Thursday, March 5, 2009

Fear of Aging

My grandmother was not the friendliest person on earth. She paid little attention to me and rarely remembered my name. No, she certainly was not a huggy, kissy, sweet type of lady. I was afraid of her.

When I was a little girl I would look at my grandmother and shudder. She seemed so decrepit. I was probably about six. She was probably in her mid-sixties. I remember the deep purple veins that crept up her legs like spiders. Her nylon stockings pulled up to pudgy bulging knees. The dark circles under her eyes hunkered down next to her nose as she breathed heavily. Her sagging chin waved at me when she shook her head at me. But it was the underlying seething bitterness that frightened me the most. Her attitude was, "I am hateful and proud of it!"

YIKES! My little girl mind shrieked, "I hope I never look or act like that!" The thought of me be being like her was terrifying to a six-year-old's imagination. It still does make me pause and consider things about old age.

What scares you the most about growing old?

  • wrinkles

  • veins

  • age spots

  • bitterness

  • loneliness

  • weight gain/loss

  • anger

  • health issues

Well, sure enough, I am beginning to develop many of those scary physical characteristics. But I will not allow myself to become a cranky, bitter old woman. I am determined to age gracefully and more importantly to be grace-filled.

But grow in the grace and knowledge of our Lord and Savior Jesus Christ. To him be glory both now and forever! Amen. 2 Peter 3:18


Can I hear an "Amen!" ?

9 comments:

Margaret said...

Me too, Susanne. Keep reminding us!

Margaret said...

Susanne, I like the new look of your blog--especially all the "F" words. We are on the same page!

Anonymous said...

My desire is to grow old gracefully. I have lots of comments to make here about the Joy of being a grandparent but don't we all want to pull out those brag books. One mf my favorite quotes: If I had known how wonderful it would be to have grandchildren, I'd have had them first. When my grandchildren leave my home I want them to leave with a desire to return, knowing I will be here to play... we play a lot.

Jennifer Taylor said...

Amen! I love this post. I've been meditating on the same thing. You said it perfectly.

Van said...

Oh Susanne, YOu will never be the old crankcy bitter lady you describe in your post! I just can never imagine it - but thanks for reminding us because bitterness and crankiness can come at any age with any circumstance. I never want to be bitter and cranky - not today not when I am older.

Terry said...

Suzanne I really love your blog.
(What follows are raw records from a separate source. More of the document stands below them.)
(* ===== verification/Snapshot.v ===== *)
(** * Bootstrapping from a snapshot

    src/sync/src/snapshot: the manifest (manifest.rs), the store of downloaded chunks
    (download.rs) and the download itself (mod.rs), from discovery to the nodes handed to
    the state storage. What other peers, the header chain and the clock do is the input of
    these definitions: a round of a loop takes the outcome of its sends, the times it reads
    and the event it waits for. A walk over received bytes is total ([walk_tree_spec] of
    AvlTree); its [None] does not occur. *)

From S2P Require Import Prelude Bytes AvlTree StateStorage SnapshotProtocol.
Import Avl SnapProto.

Module Snap.

Section Code.
Context `{Blake2b} {memory : Memory}.

(** ** The manifest *)

Definition HEADER_SIZE : nat := 2.

Inductive ManifestError :=
  | TreeErr (e : TreeError)
  | ZeroDepth
  | RootHeightMismatch (expected got : Z).

Definition split_state_root (state_root : list Z) : list Z * Z := (take 32 state_root, nth 32 state_root 0).

Definition parse_manifest_header (data : list Z) : result ParseError (Z * Z) :=
  match data with
  | root_height :: manifest_depth :: _ => Ok (root_height, manifest_depth)
  | _ => Err UnexpectedEof
  end.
This is the first time visiting here and you are speaking my language. I'm a 45 year old mom of 5...3 in thier 20's, a 3 year old adopted son and also a 2 year old on the way! It a crazy contrast...oh, it didn't mention my 2year old grandson.
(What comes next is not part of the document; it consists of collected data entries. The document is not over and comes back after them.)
(** One turn of the filling loop. *)
Lemma fill_turn r peer sole q n q1 batch q2 n2 sent :
  take_batch peer sole q = (q1, batch) -> send_batch r batch n q1 false = (q2, n2, sent) ->
  (forall id, held q2 id <-> held q id) /\ (load q2 <= load q)%nat /\
  (size (in_flight q) <= size (in_flight q2))%nat /\ (length (pending q2) <= length (pending q))%nat /\
  (sent = true -> (length (pending q2) < length (pending q))%nat).
Proof.
  intros (Hp & Hf & Hr)%take_batch_perm (Hh & Hl & Hs & _ & Hlp & Hsent)%send_batch_spec.
  pose proof (Permutation_length Hp) as Hlen. rewrite length_app in Hlen. unfold load in *.
  rewrite Hf in *. split_and!; try lia.
  - intros id. rewrite Hh. unfold held. rewrite Hp, elem_of_app, Hf. tauto.
  - intros Hs'. destruct (Hsent Hs'); [done|lia].
Qed.

(** The fuel a filling needs. *)
Definition fill_need (peers : list Z) (q : ChunkQueue) (idle : nat) : nat :=
  (length (pending q) * S (length peers) + (length peers - idle))%nat.

Lemma fill_spec fuel r peers q idx n idle :
  (fill_need peers q idle <= fuel)%nat ->
  exists q' idx', fill fuel r peers q idx n idle = Some (q', idx') /\
    (forall id, held q' id <-> held q id) /\ (load q' <= load q)%nat /\
    (size (in_flight q) <= size (in_flight q'))%nat.
Proof.
  revert q idx n idle. induction fuel as [|fuel IH]; intros q idx n idle Hf; cbn [fill];
    destruct (_ && _) eqn:Ec; try (by eexists _, _; split; [done|]; split_and!; try lia).
  - apply andb_prop in Ec as [[_ Ep]%andb_prop Ei%Nat.ltb_lt]. unfold fill_need in Hf.
    destruct (pending q); [|cbn in Hf; lia]. done.
  - apply andb_prop in Ec as [[_ Ep]%andb_prop Ei%Nat.ltb_lt].
    destruct (take_batch _ _ q) as [q1 batch] eqn:Et. destruct (send_batch r batch n q1 false) as [[q2 n2] sent] eqn:Es.
    destruct (fill_turn _ _ _ _ _ _ _ _ _ _ Et Es) as (Hh & Hl & Hs & Hp & Hsent).
    destruct (IH q2 (S idx) n2 (if sent then 0%nat else S idle)) as (q' & idx' & -> & Hh' & Hl' & Hs').
    { unfold fill_need in *. destruct sent; [specialize (Hsent eq_refl)|]; nia. }
    eexists _, _. split; [done|]. split_and!; try lia. intros id. by rewrite Hh'.
Qed.

Lemma fill_fuel_enough peers q : (fill_need peers q 0 <= fill_fuel peers q)%nat.
Proof. unfold fill_need, fill_fuel. lia. Qed.

Lemma fill_grows fuel r peers q idx n idle q' idx' :
  fill fuel r peers q idx n idle = Some (q', idx') -> (size (in_flight q) <= size (in_flight q'))%nat.
Proof.
  revert q idx n idle. induction fuel as [|fuel IH]; intros q idx n idle; cbn [fill]; destruct (_ && _); try done;
    try by intros [= <- _].
  destruct (take_batch _ _ q) as [q1 batch] eqn:Et. destruct (send_batch r batch n q1 false) as [[q2 n2] sent] eqn:Es.
  destruct (fill_turn _ _ _ _ _ _ _ _ _ _ Et Es) as (_ & _ & Hs & _). intros ?%IH. lia.
Qed.

Lemma next_peer idx (peers : list Z) :
  NoDup peers -> (2 <= length peers)%nat ->
  nth (idx mod length peers) peers 0 <> nth (S idx mod length peers) peers 0.
Proof.
  intros Hnd Hl E. set (n := length peers) in *.
  pose proof (Nat.mod_upper_bound idx n ltac:(lia)) as H1. pose proof (Nat.mod_upper_bound (S idx) n ltac:(lia)) as H2.
  apply NoDup_ListNoDup in Hnd. apply (proj1 (NoDup_nth peers 0) Hnd) in E; [|done..].
  pose proof (Nat.div_mod idx n ltac:(lia)) as E1. pose proof (Nat.div_mod (S idx) n ltac:(lia)) as E2.
  rewrite <- E in E2. assert (n * (S idx / n) = n * (idx / n) + 1)%nat as E3 by lia. clear E1 E2.
  destruct (Nat.le_gt_cases (S idx / n) (idx / n)); nia.
Qed.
I don't think I'm always confortable with getting older knowing I still have little ones...I'm not allowed age, right? They do keep me smiling though!

Laurie Ann said...

A hearty amen to that!

You have a beautiful blog. I am stopping in after reading your devotion on authentic faith. I loved it.

seesawfaith said...

Definately health issues, as well as mental ones. I had a grandmother suffer with dementia and it was a horrible thing to watch, as well as experience.

My mom died after a lengthy battle with cancer.

I have no idea which is worse. They both scare me. Ugh. I hate even thinking about aging.

Wendy Blight said...

Susanne,

I too have fears about aging based on what I observed in my family. But I know the most delightful 75 year old couple here in Charlotte. They are vibrant and active, still serving the Lord with all their heart, soul, and mind.

How I want to be like that when I am in my seventies...open and available to be used by the Lord. Spending time with them leaves me refreshed, renewed, and energized to seek God more and serve Him more. Their names are Sam and Olive Cornwell. May God continue to bless their health and use them for the glory and honor of His Kingdom.